> **How to complete this task**
What follows is a block of records; restate each one word for word.

> **Data for this exercise**
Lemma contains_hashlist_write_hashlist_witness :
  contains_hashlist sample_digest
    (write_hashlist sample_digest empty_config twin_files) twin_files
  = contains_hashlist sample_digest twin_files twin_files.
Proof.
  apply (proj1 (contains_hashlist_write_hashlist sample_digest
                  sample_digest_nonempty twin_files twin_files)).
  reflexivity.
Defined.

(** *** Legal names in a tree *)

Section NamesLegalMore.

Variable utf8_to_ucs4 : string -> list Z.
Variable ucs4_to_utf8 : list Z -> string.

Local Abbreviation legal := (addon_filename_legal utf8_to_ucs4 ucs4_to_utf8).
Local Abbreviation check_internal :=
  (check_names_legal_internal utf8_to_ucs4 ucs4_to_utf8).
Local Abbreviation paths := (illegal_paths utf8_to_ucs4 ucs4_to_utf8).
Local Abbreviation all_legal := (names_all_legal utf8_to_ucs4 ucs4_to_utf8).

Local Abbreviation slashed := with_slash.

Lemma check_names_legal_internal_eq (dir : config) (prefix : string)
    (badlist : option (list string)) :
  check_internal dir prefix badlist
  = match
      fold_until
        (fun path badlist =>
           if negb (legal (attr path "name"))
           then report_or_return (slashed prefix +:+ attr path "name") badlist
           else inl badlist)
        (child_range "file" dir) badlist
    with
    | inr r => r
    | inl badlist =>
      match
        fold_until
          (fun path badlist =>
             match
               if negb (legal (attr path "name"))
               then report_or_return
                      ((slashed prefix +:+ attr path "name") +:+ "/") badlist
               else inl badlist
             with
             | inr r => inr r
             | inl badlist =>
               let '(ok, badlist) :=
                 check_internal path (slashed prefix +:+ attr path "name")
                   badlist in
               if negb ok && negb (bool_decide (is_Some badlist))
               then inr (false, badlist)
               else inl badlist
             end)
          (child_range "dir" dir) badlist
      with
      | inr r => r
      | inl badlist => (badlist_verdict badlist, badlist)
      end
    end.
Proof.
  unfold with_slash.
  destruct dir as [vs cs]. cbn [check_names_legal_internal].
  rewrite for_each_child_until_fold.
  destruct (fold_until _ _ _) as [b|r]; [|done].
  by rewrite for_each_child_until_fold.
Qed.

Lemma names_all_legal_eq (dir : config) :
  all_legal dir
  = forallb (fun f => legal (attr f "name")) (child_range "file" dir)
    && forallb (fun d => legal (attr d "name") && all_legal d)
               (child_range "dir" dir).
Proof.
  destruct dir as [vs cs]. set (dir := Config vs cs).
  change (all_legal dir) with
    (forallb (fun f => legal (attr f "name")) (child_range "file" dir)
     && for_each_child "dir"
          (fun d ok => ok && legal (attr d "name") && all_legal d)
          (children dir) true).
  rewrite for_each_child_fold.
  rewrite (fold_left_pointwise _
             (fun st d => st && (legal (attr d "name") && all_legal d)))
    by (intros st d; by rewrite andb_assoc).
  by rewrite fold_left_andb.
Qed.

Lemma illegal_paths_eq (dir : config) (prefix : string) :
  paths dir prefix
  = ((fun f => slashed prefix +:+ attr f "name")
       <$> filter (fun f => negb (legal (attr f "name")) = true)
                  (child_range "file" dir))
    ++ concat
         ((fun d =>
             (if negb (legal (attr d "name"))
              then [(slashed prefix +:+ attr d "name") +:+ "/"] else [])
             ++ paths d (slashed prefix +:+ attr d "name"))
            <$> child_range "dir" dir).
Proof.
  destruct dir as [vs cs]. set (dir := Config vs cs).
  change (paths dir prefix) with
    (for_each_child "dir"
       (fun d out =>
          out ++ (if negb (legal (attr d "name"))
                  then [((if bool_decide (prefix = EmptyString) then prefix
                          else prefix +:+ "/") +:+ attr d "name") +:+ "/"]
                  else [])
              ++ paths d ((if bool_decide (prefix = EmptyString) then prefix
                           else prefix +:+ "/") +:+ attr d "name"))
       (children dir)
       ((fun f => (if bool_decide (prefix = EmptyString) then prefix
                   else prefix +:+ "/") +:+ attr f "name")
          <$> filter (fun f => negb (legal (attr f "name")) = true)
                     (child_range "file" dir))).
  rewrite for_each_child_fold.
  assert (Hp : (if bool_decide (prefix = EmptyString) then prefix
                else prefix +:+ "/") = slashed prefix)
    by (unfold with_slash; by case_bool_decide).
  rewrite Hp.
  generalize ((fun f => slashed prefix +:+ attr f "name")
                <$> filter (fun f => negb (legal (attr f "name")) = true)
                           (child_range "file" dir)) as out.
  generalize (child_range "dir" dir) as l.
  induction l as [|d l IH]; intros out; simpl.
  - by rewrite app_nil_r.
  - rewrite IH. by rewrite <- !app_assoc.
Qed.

> **Exercise result**
Lemma contains_hashlist_write_hashlist_witness :
  contains_hashlist sample_digest
    (write_hashlist sample_digest empty_config twin_files) twin_files
  = contains_hashlist sample_digest twin_files twin_files.
Proof.
  apply (proj1 (contains_hashlist_write_hashlist sample_digest
                  sample_digest_nonempty twin_files twin_files)).
  reflexivity.
Defined.

(** *** Legal names in a tree *)

Section NamesLegalMore.

Variable utf8_to_ucs4 : string -> list Z.
Variable ucs4_to_utf8 : list Z -> string.

Local Abbreviation legal := (addon_filename_legal utf8_to_ucs4 ucs4_to_utf8).
Local Abbreviation check_internal :=
  (check_names_legal_internal utf8_to_ucs4 ucs4_to_utf8).
Local Abbreviation paths := (illegal_paths utf8_to_ucs4 ucs4_to_utf8).
Local Abbreviation all_legal := (names_all_legal utf8_to_ucs4 ucs4_to_utf8).

Local Abbreviation slashed := with_slash.

Lemma check_names_legal_internal_eq (dir : config) (prefix : string)
    (badlist : option (list string)) :
  check_internal dir prefix badlist
  = match
      fold_until
        (fun path badlist =>
           if negb (legal (attr path "name"))
           then report_or_return (slashed prefix +:+ attr path "name") badlist
           else inl badlist)
        (child_range "file" dir) badlist
    with
    | inr r => r
    | inl badlist =>
      match
        fold_until
          (fun path badlist =>
             match
               if negb (legal (attr path "name"))
               then report_or_return
                      ((slashed prefix +:+ attr path "name") +:+ "/") badlist
               else inl badlist
             with
             | inr r => inr r
             | inl badlist =>
               let '(ok, badlist) :=
                 check_internal path (slashed prefix +:+ attr path "name")
                   badlist in
               if negb ok && negb (bool_decide (is_Some badlist))
               then inr (false, badlist)
               else inl badlist
             end)
          (child_range "dir" dir) badlist
      with
      | inr r => r
      | inl badlist => (badlist_verdict badlist, badlist)
      end
    end.
Proof.
  unfold with_slash.
  destruct dir as [vs cs]. cbn [check_names_legal_internal].
  rewrite for_each_child_until_fold.
  destruct (fold_until _ _ _) as [b|r]; [|done].
  by rewrite for_each_child_until_fold.
Qed.

Lemma names_all_legal_eq (dir : config) :
  all_legal dir
  = forallb (fun f => legal (attr f "name")) (child_range "file" dir)
    && forallb (fun d => legal (attr d "name") && all_legal d)
               (child_range "dir" dir).
Proof.
  destruct dir as [vs cs]. set (dir := Config vs cs).
  change (all_legal dir) with
    (forallb (fun f => legal (attr f "name")) (child_range "file" dir)
     && for_each_child "dir"
          (fun d ok => ok && legal (attr d "name") && all_legal d)
          (children dir) true).
  rewrite for_each_child_fold.
  rewrite (fold_left_pointwise _
             (fun st d => st && (legal (attr d "name") && all_legal d)))
    by (intros st d; by rewrite andb_assoc).
  by rewrite fold_left_andb.
Qed.

Lemma illegal_paths_eq (dir : config) (prefix : string) :
  paths dir prefix
  = ((fun f => slashed prefix +:+ attr f "name")
       <$> filter (fun f => negb (legal (attr f "name")) = true)
                  (child_range "file" dir))
    ++ concat
         ((fun d =>
             (if negb (legal (attr d "name"))
              then [(slashed prefix +:+ attr d "name") +:+ "/"] else [])
             ++ paths d (slashed prefix +:+ attr d "name"))
            <$> child_range "dir" dir).
Proof.
  destruct dir as [vs cs]. set (dir := Config vs cs).
  change (paths dir prefix) with
    (for_each_child "dir"
       (fun d out =>
          out ++ (if negb (legal (attr d "name"))
                  then [((if bool_decide (prefix = EmptyString) then prefix
                          else prefix +:+ "/") +:+ attr d "name") +:+ "/"]
                  else [])
              ++ paths d ((if bool_decide (prefix = EmptyString) then prefix
                           else prefix +:+ "/") +:+ attr d "name"))
       (children dir)
       ((fun f => (if bool_decide (prefix = EmptyString) then prefix
                   else prefix +:+ "/") +:+ attr f "name")
          <$> filter (fun f => negb (legal (attr f "name")) = true)
                     (child_range "file" dir))).
  rewrite for_each_child_fold.
  assert (Hp : (if bool_decide (prefix = EmptyString) then prefix
                else prefix +:+ "/") = slashed prefix)
    by (unfold with_slash; by case_bool_decide).
  rewrite Hp.
  generalize ((fun f => slashed prefix +:+ attr f "name")
                <$> filter (fun f => negb (legal (attr f "name")) = true)
                           (child_range "file" dir)) as out.
  generalize (child_range "dir" dir) as l.
  induction l as [|d l IH]; intros out; simpl.
  - by rewrite app_nil_r.
  - rewrite IH. by rewrite <- !app_assoc.
Qed.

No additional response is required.